Brief → Retrieve all lines below that have the string "Notation".

Records supplied →
(* ===== verification/Exec.v ===== *)
(** Applet execution: [src/exec.c].

    An applet sends the keys its function is stored under, its arguments and
    the key of its output, and the drive answers with a message in a format of
    its own that is taken apart here.  The parts an applet shares with the other
    operations are the instances of [Op] it takes. *)

From stdpp Require Import gmap.
From S2P Require Import Prelude Types ListApi Session KtliState Ktli Pdu Keys Ktb Validate ProtoData Proto Stat Op Get.

(** ** C strings *)
Definition colon : Z := 58.

(** The bytes before the terminator; a buffer without one is no string. *)
Fixpoint c_string_at (b : buffer) : outcome buffer :=
  match b with
  | [] => Ub
  | c :: b => if c =? 0 then Ok [] else s ← c_string_at b; Ok (c :: s)
  end.

(** [strncpy]: [n] bytes, zeros from the terminator on *)
Fixpoint strncpy (src : buffer) (n : nat) : outcome buffer :=
  match n with
  | O => Ok []
  | S n' =>
      match src with
      | [] => Ub
      | c :: src => if c =? 0 then Ok (replicate n 0) else d ← strncpy src n'; Ok (c :: d)
      end
  end.
Definition iov_strncpy (v : kiovec) : outcome buffer :=
  match kiov_base v with Some b => strncpy b (Z.to_nat (kiov_len v)) | None => if kiov_len v =? 0 then Ok [] else Ub end.

(** [strchr]: from the character on *)
Fixpoint strchr (s : buffer) (c : Z) : option buffer :=
  match s with [] => None | x :: s' => if x =? c then Some s else strchr s' c end.

(** [%d] of [sscanf]: white space, a sign, digits; a number an [int] does not
    hold has no meaning. *)
Definition scan_space (c : Z) : bool := (c =? 32) || ((9 <=? c) && (c <=? 13)).
Definition digit (c : Z) : bool := (48 <=? c) && (c <=? 57).
Fixpoint skip_spaces (s : buffer) : buffer :=
  match s with [] => [] | c :: s' => if scan_space c then skip_spaces s' else s end.
Fixpoint scan_digits (s : buffer) (acc : Z) : Z * buffer :=
  match s with
  | [] => (acc, [])
  | c :: s' => if digit c then scan_digits s' (10 * acc + (c - 48)) else (acc, s)
  end.
Definition scan_sign (s : buffer) : Z * buffer :=
  match s with
  | c :: s' => if c =? 45 then (-1, s') else if c =? 43 then (1, s') else (1, s)
  | [] => (1, [])
  end.
Definition scan_int (s : buffer) : outcome (option (Z * buffer)) :=
  let '(sg, s) := scan_sign (skip_spaces s) in
  match s with
  | c :: _ =>
      if digit c then
        let '(v, s) := scan_digits s 0 in
        if (- 2 ^ 31 <=? sg * v) && (sg * v <? 2 ^ 31) then Ok (Some (sg * v, s)) else Ub
      else Ok None
  | [] => Ok None
  end.

(** [sscanf(s, "%d:%d:", ...)]: the numbers assigned; the second colon is not
    counted. *)
Definition sscanf_codes (s : buffer) : outcome (option Z * option Z) :=
  r ← scan_int s;
  match r with
  | None => Ok (None, None)
  | Some (rc, s) =>
      match s with
      | c :: s =>
          if c =? colon then
            r ← scan_int s;
            Ok (Some rc, match r with Some (sig, _) => Some sig | None => None end)
          else Ok (Some rc, None)
      | [] => Ok (Some rc, None)
      end
  end.

(** [dmsg = strchr(dmsg, ':'); dmsg++]: past a NULL nothing can be read. *)
Definition past_colon (s : buffer) : outcome buffer :=
  match strchr s colon with Some (_ :: s) => Ok s | _ => Ub end.

Section exec.
Context `{LA : ListApi} {X : Type} {PG : ProtoGen}.

Notation OP := (ST (@opst LA X)).
Notation M := (ST mem).

Definition sizeof_pbd : Z := 16.

(** ** The request *)

(** Copying a key vector, whose bytes are copied as strings *)
Fixpoint strncpy_loop (key : list kiovec) (n : nat) (i : Z) (buf : buffer) (off : Z) : M buffer :=
  match n with
  | O => mret buf
  | S n =>
      v ← array_rd key i;
      bs ← lift (iov_strncpy v);
      if (0 <=? off) && (off + kiov_len v <=? zlen buf) then
        strncpy_loop key n (i + 1)
          (take (Z.to_nat off) buf ++ bs ++ drop (Z.to_nat (off + kiov_len v)) buf) (i32 (off + kiov_len v))
      else ub_st
  end.
Definition copy_key (k : kv) : M (option ProtobufCBinaryData) :=
  let key := default [] (kv_key k) in
  len ← calc_loop key (Z.to_nat (kv_keycnt k)) 0 0;
  data ← KI_MALLOC len;
  match data with
  | None => mret None
  | Some b => b ← strncpy_loop key (Z.to_nat (kv_keycnt k)) 0 b 0; mret (Some (Pbd len (Some b)))
  end.

(** The elements filled so far, and whether the loop came to its end *)
Fixpoint copy_keys (keys : list (option kv)) (done : list ProtobufCBinaryData) :
    M (list ProtobufCBinaryData * bool) :=
  match keys with
  | [] => mret (done, true)
  | None :: _ => mret (done, false)
  | Some k :: keys =>
      d ← copy_key k;
      match d with None => mret (done, false) | Some d => copy_keys keys (done ++ [d]) end
  end.

(** The arguments, read when they are packed *)
Fixpoint argv_loop (argv : list (option buffer)) (n : nat) : outcome (list buffer) :=
  match n, argv with
  | O, _ => Ok []
  | S n, Some s :: argv => rest ← argv_loop argv n; Ok (take (Z.to_nat (strlen s)) s :: rest)
  | _, _ => Ub
  end.
Definition argv_strings (app : kapplet) : outcome (list buffer) :=
  if ka_argc app <? 0 then Ub else argv_loop (default [] (ka_argv app)) (Z.to_nat (ka_argc app)).

Definition exec_body (app : kapplet) (progkey : list ProtobufCBinaryData) (outkey : option ProtobufCBinaryData)
    (argv : list buffer) : kproto_kapplet_t :=
  Applet (Some CSMAT_EXECUTE) (Some (ka_fntype app)) progkey argv (Some CSMAAM_ON_COMPLETION) outkey
    (match outkey with Some _ => Some 1 | None => None end).

Fixpoint free_keys (l : list ProtobufCBinaryData) : M unit :=
  match l with [] => mret tt | d :: l => free_data (pb_data d) ;; free_keys l end.

(** The exit [cb_ex] reads [progkey] without a test; [keys] and [outkey] are the
    kvs behind the applet's pointers. *)
Definition create_exec_message (msg_hdr : kmsghdr_t) (cmd_hdr : kcmdhdr_t) (app : kapplet)
    (keys : list (option kv)) (outkey : option kv) : M (option kproto_msg_t) :=
  let cnt := ka_fnkeycnt app in
  progkey ← (if cnt =? 0 then mret None
             else assert_st (sizeof_pbd * cnt <? 2 ^ 31) ;; KI_MALLOC (sizeof_pbd * cnt));
  if negb (cnt =? 0) && bool_decide (progkey = None) then ub_st else
  '(prog, ok) ← copy_keys keys [];
  '(out, ok) ← (match outkey with
                | Some k => if ok : bool then d ← copy_key k; mret (d, bool_decide (d <> None)) else mret (None, false)
                | None => mret (None, ok)
                end);
  command_bytes ← (if ok : bool then
                     argv ← lift (argv_strings app);
                     create_command_bytes cmd_hdr (PApplet (exec_body app prog out argv))
                   else mret pbd0);
  free_keys prog ;;
  (match progkey with Some _ => KI_FREE | None => mret tt end) ;;
  (match out with Some d => free_data (pb_data d) | None => mret tt end) ;;
  if bool_decide (pb_data command_bytes = None) then mret None else create_message msg_hdr command_bytes.

(** The kvs of the function keys *)
Fixpoint fn_kvs (ks : list (option ptr)) (n : nat) : ST heap (list (option kv)) :=
  match n with
  | O => mret []
  | S n =>
      match ks with
      | [] => ub_st
      | k :: ks =>
          v ← (match k with Some p => v ← get_kv p; mret (Some v) | None => mret None end);
          rest ← fn_kvs ks n; mret (v :: rest)
      end
  end.
Definition out_kv (k : option ptr) : ST heap (option kv) :=
  match k with Some p => v ← get_kv p; mret (Some v) | None => mret None end.

Definition app_rd (p : option ptr) : OP kapplet := p ← deref_st p; on_h (get_applet p).
Definition app_upd (p : option ptr) (f : kapplet -> kapplet) : OP unit :=
  p ← deref_st p;
  on_h (k ← ktb_base p;
        match ktb_buf k with DApplet a => ktb_put p (set_ktb_buf (DApplet (f a)) k) | _ => ub_st end).

Definition e_exec_aio_generic {LG : Langs} (ktd : Z) (app : option ptr) (cctx : option ptr) (ckio : bool) :
    OP (Z * option ptr) :=
  start ← on_w ktli_gettime;
  if negb ckio then mret (K_EINVAL, None) else
  '(rc, cf) ← on_w (ktli_config ktd);
  if rc <? 0 then mret (K_EBADSESS, None) else
  cfg ← cfg_rd cf;
  let ses := kcfg_pconf cfg in
  s ← ses_rd ses;
  rc ← on_h (ki_validate_kapplet app (ks_l s));
  if rc <? 0 then err_inc ses (Some OpExec) ;; mret (K_EINVAL, None) else
  a ← app_rd app;
  keys ← on_h (fn_kvs (default [] (ka_fnkey a)) (Z.to_nat (ka_fnkeycnt a)));
  outkey ← on_h (out_kv (ka_outkey a));
  send_request ktd cf ses start
    (OpDesc KMT_APPLET KIOF_REQRESP (Some OpExec) None None None app cctx []
       (fun mh ch => create_exec_message mh ch a keys outkey) K_EINTERNAL None (fun _ _ => mret None)).

(** ** The response *)

(** [strdup] *)
Definition strdup (s : buffer) : M (option buffer) :=
  b ← KI_MALLOC (zlen s + 1); mret (match b with Some _ => Some s | None => None end).

Definition set_ka_msg (m : option buffer) (a : kapplet) : kapplet := set_ka_out m (ka_stdout a) (ka_stdoutlen a) a.

(** [extract_exec_response]: the unpacked command is destroyed on no path. *)
Definition extract_exec_response (resp_msg : kproto_msg_t) (app : option ptr) : OP Z :=
  match m_commandbytes resp_msg with
  | None => mret K_EINTERNAL
  | Some cb =>
      resp_cmd ← on_m (unpack_kinetic_command cb);
      match resp_cmd ≫= c_status with
      | Some (Status (Some krc) (Some statusmessage) (Some detailedmessage)) =>
          m ← on_m (strdup (take (Z.to_nat (strlen statusmessage)) statusmessage));
          app_upd app (set_ka_msg m) ;;
          b ← lift (pbd_bytes detailedmessage);
          dmsg ← lift (c_string_at b);
          '(rc, sig) ← lift (sscanf_codes dmsg);
          app_upd app (fun a => set_ka_codes (default (ka_rc a) rc) (default (ka_sig a) sig) a) ;;
          (if bool_decide (sig = None) then mret K_EINTERNAL else
           rest ← lift (past_colon dmsg);
           rest ← lift (past_colon rest);
           rest ← lift (past_colon rest);
           out ← on_m (strdup rest);
           app_upd app (fun a => set_ka_out (ka_msg a) out
             (u32 (u32 (pb_len detailedmessage) - (zlen dmsg - zlen rest))) a) ;;
           mret krc)
      | _ => mret K_EINTERNAL
      end
  end.

Definition extract_exec (k : kio ptr) (m : kproto_msg_t) : OP Z :=
  a ← app_rd (kio_ckapp k);
  (match ka_outkey a with
   | Some q =>
       kiov ← deref_st (km_msg (kio_recvmsg k));
       val ← array_rd kiov (Z.of_nat KIOV_VAL);
       hang_value (Some q) val
   | None => mret tt
   end) ;;
  extract_exec_response m (kio_ckapp k).

(** The received buffers: a value stays with the caller when the call succeeded. *)
Fixpoint exec_recv_loop (krc : Z) (iov : list kiovec) (n : nat) (i rl : Z) : OP Z :=
  match n with
  | O => mret rl
  | S n =>
      v ← array_rd iov i;
      (if (i <? KM_CNT_NOVAL) || negb (krc =? K_OK) then free_base v else mret tt) ;;
      exec_recv_loop krc iov n (i + 1) (u32 (rl + kiov_len v))
  end.
Definition free_exec_recvmsg (k : kio ptr) (krc : Z) : OP Z :=
  match km_msg (kio_recvmsg k) with
  | None => mret 0
  | Some iov =>
      rl ← exec_recv_loop krc iov (Z.to_nat (km_cnt (kio_recvmsg k))) 0 0;
      on_w free_buf ;; mret rl
  end.

(** No key and value lengths are kept for an applet. *)
Definition stat_sizes_exec (sl rl kl vl : Z) (k : kopstat) : kopstat :=
  if kop_ok k =? 1 then set_sizes (dofz sl) d0 (dofz rl) (kop_klen k) (kop_vlen k) k
  else
    let n := kop_ok k in
    let nmn := run_mean (kop_ssize k) sl n in
    set_sizes nmn (run_msq (kop_smsq k) (kop_ssize k) nmn sl) (run_mean (kop_rsize k) rl n) (kop_klen k) (kop_vlen k) k.

Definition e_exec_aio_complete (ktd : Z) (kio : option ptr) : OP (Z * option ptr) :=
  bad ← kio_bad kio;
  if bad : bool then mret (K_EINVAL, None) else
  p ← deref_st kio;
  '(rc, cf) ← on_w (ktli_config ktd);
  if rc <? 0 then mret (K_EBADSESS, None) else
  cfg ← cfg_rd cf;
  let ses := kcfg_pconf cfg in
  early ← receive_kio ktd ses (Some OpExec) p;
  match early with
  | Some krc => mret (krc, None)
  | None =>
      k ← on_w (kio_rd p);
      st ← state_status ses (Some OpExec) k;
      krc ← match st with Some krc => mret krc | None => response_status k (extract_exec k) end;
      finish_kio ses OpExec p k krc (free_exec_recvmsg k krc) stat_sizes_exec (mret (0, 0)) ;;
      mret (krc, None)
  end.

Definition e_exec_generic {LG : Langs} (asleep : nat -> nat -> ST (@world LA X) Z) (poll_fuel fuel : nat)
    (ktd : Z) (app : option ptr) : OP Z :=
  '(ks, kio) ← e_exec_aio_generic ktd app None true;
  if negb (ks =? K_OK) then mret ks else
  wait_loop ('(ks, _) ← e_exec_aio_complete ktd kio; mret ks) asleep poll_fuel ktd fuel 0.

Definition ki_aio_exec {LG : Langs} ktd app cctx ckio : OP (Z * option ptr) := e_exec_aio_generic ktd app cctx ckio.
Definition ki_exec {LG : Langs} asleep poll_fuel fuel ktd app : OP Z := e_exec_generic asleep poll_fuel fuel ktd app.
End exec.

Answer box →
Notation OP := (ST (@opst LA X)).
Notation M := (ST mem).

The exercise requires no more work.